После того мы продолжали учиться греческому языку, но в отмщение я и Средин написали стихотворную поэму заглавием Псюхиада, в которой было воспето разными размерами, разумеется, с примесью поэтической вольности, все рассказанное мною происшествие, героем которой был Соб—ч — Псюха. Эту поэму мы читали в промежутки между классов товарищам, а по выпуску нашему из гимназии пустили ее в ход между гимназистами, где она приобрела большую известность, переписывалась и перечитывалась и даже попала и в руки самих учителей. Я сказал, что мы продолжали посещать греческий класс и отвечать урок по требованию учителя; собственно же, мы ничему не учились и отвечали урок по развернутой книге.
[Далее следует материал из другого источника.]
(* ===== verification/Instrumented.v ===== *)
(** * Instrumented stores ([internal/storage/instrumented.go])

    A store wrapped to count its calls by driver, operation and outcome.  The
    counts are a list, newest last; the latencies observed beside them are left
    out. *)

From S2P Require Import Prelude Storage.

(** The labels of one count. *)
Definition labels : Type := string * string * string.

Definition outcome {A} (r : result storage_error A) : string := match r with Ok _ => "ok" | Err _ => "err" end.

(** [ErrNotFound] counts as a success. *)
Definition ignoreNotFound {A} (r : result storage_error A) : result storage_error unit :=
  match r with Ok _ | Err ErrNotFound => Ok tt | Err e => Err e end.

(** [instrumentedUsage], and [instrumentedCounter]. *)
Record instrumented (S : Type) := MkInstrumented { driver : string; operations : list labels; next : S }.
Arguments MkInstrumented {S} _ _ _.
Arguments driver {S} _.
Arguments operations {S} _.
Arguments next {S} _.

(** A nil container returns the store as it is. *)
Inductive wrapped (S : Type) := Plain (s : S) | Counted (s : instrumented S).
Arguments Plain {S} _.
Arguments Counted {S} _.

Definition InstrumentUsage {S} (drv : string) (metrics : bool) (s : S) : wrapped S :=
  if metrics then Counted (MkInstrumented drv [] s) else Plain s.
Definition InstrumentCounter {S} (drv : string) (metrics : bool) (s : S) : wrapped S :=
  if metrics then Counted (MkInstrumented drv [] s) else Plain s.

(** The call's result and the wrapped store after it, counted. *)
Definition observe {S A B} (op : string) (count : result storage_error A -> result storage_error B)
    (s : instrumented S) (call : result storage_error A * S) : result storage_error A * instrumented S :=
  let '(r, s') := call in
  (r, MkInstrumented (driver s) (operations s ++ [(driver s, op, outcome (count r))]) s').

Definition unwrap {S} (s : wrapped S) : S := match s with Plain s => s | Counted s => next s end.

(** A call of either kind of store. *)
Definition through {S A B} (op : string) (count : result storage_error A -> result storage_error B)
    (call : S -> result storage_error A * S) (s : wrapped S) : result storage_error A * wrapped S :=
  match s with
  | Plain s => let '(r, s) := call s in (r, Plain s)
  | Counted s => let '(r, s) := observe op count s (call (next s)) in (r, Counted s)
  end.

Definition map_next {S} (f : S -> S) (s : wrapped S) : wrapped S :=
  match s with
  | Plain s => Plain (f s)
  | Counted s => Counted (MkInstrumented (driver s) (operations s) (f (next s)))
  end.

Section Usage.
Context {S : Type} `{UsageStore S}.

Definition Consume (e : us_env) (inp : ConsumeInput) : wrapped S -> result storage_error ConsumeResult * wrapped S :=
  through "consume" id (us_consume e inp).
Definition Get (e : us_env) (i : string) : wrapped S -> result storage_error UsageRecord * wrapped S :=
  through "get" ignoreNotFound (us_get e i).
Definition CleanupExpired (e : us_env) (before : Z) : wrapped S -> result storage_error Z * wrapped S :=
  through "cleanup_expired" id (us_cleanup e before).
Definition Close : wrapped S -> wrapped S := map_next us_close.

#[export] Instance wrapped_usage : UsageStore (wrapped S) := {|
  us_env := us_env;
  us_consume := Consume;
  us_get := Get;
  us_cleanup := CleanupExpired;
  us_close := Close;
|}.

(** The capability of the store is the wrapper's: [CountActive], counted. *)
Definition CountActive `{!ActiveCounter S} (e : us_env (S := S)) : wrapped S -> result storage_error Z * wrapped S :=
  through "count_active" id (fun s : S => (us_count_active e s, s)).

End Usage.

Section Counter.
Context {S : Type} `{CounterStore S}.

Definition Incr (e : cs_env) (name key : string) (w : Z) : wrapped S -> result storage_error (Z * Z) * wrapped S :=
  through "counter_incr" id (cs_incr e name key w).
Definition Get_counter (e : cs_env) (name key : string) (w : Z) : wrapped S -> result storage_error Z * wrapped S :=
  through "counter_get" id (cs_get e name key w).
Definition Reset (e : cs_env) (name key : string) (w : Z) : wrapped S -> result storage_error unit * wrapped S :=
  through "counter_reset" id (cs_reset e name key w).
Definition Close_counter : wrapped S -> wrapped S := map_next cs_close.

#[export] Instance wrapped_counter : CounterStore (wrapped S) := {|
  cs_env := cs_env;
  cs_incr := Incr;
  cs_get := Get_counter;
  cs_reset := Reset;
  cs_close := Close_counter;
|}.

End Counter.

(** ** Transparency *)

Definition counted {S} (s : wrapped S) : list labels := match s with Plain _ => [] | Counted s => operations s end.

Lemma through_spec {S A B} op (count : result storage_error A -> result storage_error B) call (s : wrapped S) :
  let '(r, s') := through op count call s in
  (r, unwrap s') = call (unwrap s) /\
  counted s' = counted s ++ match s with Plain _ => [] | Counted i => [(driver i, op, outcome (count r))] end.
Proof.
  destruct s as [s|i]; simpl; [by destruct (call s)|]. by destruct (call (next i)).
Qed.

Lemma through_call {S A B} op (count : result storage_error A -> result storage_error B) call (s s' : wrapped S) r :
  through op count call s = (r, s') -> call (unwrap s) = (r, unwrap s').
Proof.
  intros E. pose proof (through_spec op count call s) as Ht. rewrite E in Ht. symmetry. apply Ht.
Qed.

(** A wrapped store keeps the contract its store keeps: what is proved of the
    service on any such store holds with the metrics on. *)
Definition wrapped_laws {S} `{Hl : UsageStoreLaws S} : UsageStoreLaws (wrapped S).
Proof.
  refine {| us_inv s := us_inv (unwrap s); us_view s := us_view (unwrap s); us_time := us_time (S := S);
            us_grace := us_grace (S := S); us_call_ok := us_call_ok (S := S) |}.
  - intros e inp s r s' Hi Hc E. apply through_call in E. by eapply us_consume_law.
  - intros e i s r s' Hi E. apply through_call in E. by eapply us_get_law.
  - intros e before s r s' Hi E. apply through_call in E. by eapply us_cleanup_law.
Defined.

(** Instrumentation is transparent: a wrapped usage store answers what its
    store answers and leaves it in the same state, and counts each call exactly
    once under its driver and operation, a record that is not there as a
    success; without a metrics container nothing is counted. *)
Theorem instrumentation_transparent {S} `{UsageStore S} (s : wrapped S) (e : us_env (S := S)) inp i before :
  let label (op o : string) : list labels := match s with Plain _ => [] | Counted st => [(driver st, op, o)] end in
  (let '(r, s') := us_consume (S := wrapped S) e inp s in
   (r, unwrap s') = us_consume (S := S) e inp (unwrap s) /\ counted s' = counted s ++ label "consume" (outcome r)) /\
  (let '(r, s') := us_get (S := wrapped S) e i s in
   (r, unwrap s') = us_get (S := S) e i (unwrap s) /\
   counted s' = counted s ++ label "get" (match r with Err ErrNotFound => "ok" | r => outcome r end)) /\
  (let '(r, s') := us_cleanup (S := wrapped S) e before s in
   (r, unwrap s') = us_cleanup (S := S) e before (unwrap s) /\ counted s' = counted s ++ label "cleanup_expired" (outcome r)) /\
  unwrap (us_close (S := wrapped S) s) = us_close (S := S) (unwrap s) /\ counted (us_close (S := wrapped S) s) = counted s.
Proof.
  intros label. split; [|split; [|split; [|split]]].
  - apply (through_spec "consume" id (us_consume e inp) s).
  - pose proof (through_spec "get" ignoreNotFound (us_get e i) s) as Ht.
    cbn [us_get wrapped_usage]. unfold Get.
    destruct (through _ _ _ s) as [r s']. destruct Ht as [-> ->]. split; [done|]. f_equal. unfold label.
    destruct s; [done|]. by destruct r as [|[]].
  - apply (through_spec "cleanup_expired" id (us_cleanup e before) s).
  - by destruct s.
  - by destruct s.
Qed.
Мы завели общественный экземпляр Бутмана и оставляли его постоянно в гимназии; приходя в класс, мы вытаскивали эту единственную книгу, и кого спрашивал учитель, к тому передвигалась и книга; так обходила она обе скамьи, из которых состоял весь класс. Учитель смотрел в свою книгу, отвечающий в свою, и баллы выставлялись постоянно удовлетворительные. Соб—ч очень хорошо знал, что мы отвечаем урок по книге, и молча допускал это; случалось несколько раз, что он забывал принести с собою грамматику и просил нашего Бутмана, чтоб по нем спрашивать; тогда мы прямо говорили: а по чему же мы будем отвечать урок? Он посылал искать греческой грамматики в другом каком-нибудь классе, и пока, бывало, не найдут книги и не принесут, спрашивать урока не решался. Наступил выпускной экзамен; что было делать нам? Грамматики мы не знали, переводить не могли, и вот трое из нас — в том числе и я — от лица всего класса отправились к Соб—чу на дом, откровенно объяснились, что ничего не знаем, отвечать не можем, что он должен заранее назначить нам вопросы, кого о чем спросить и что заставить переводить, чтобы мы могли приготовить эти вопросы, а то ему же будет хуже, если из его предмета ни слова отвечать не будем. Делать было нечего, — Соб—ч согласился назначить нам вопросы из грамматики и по небольшому отрывку из Одиссеи; на выпускном экзамене было разложено им множество билетиков с вопросами; но что бы ни взял ученик, он спрашивал его то, что назначил прежде, — все отвечали хорошо. И вот за эти познания в греческом языке дали нам право на XIV класс!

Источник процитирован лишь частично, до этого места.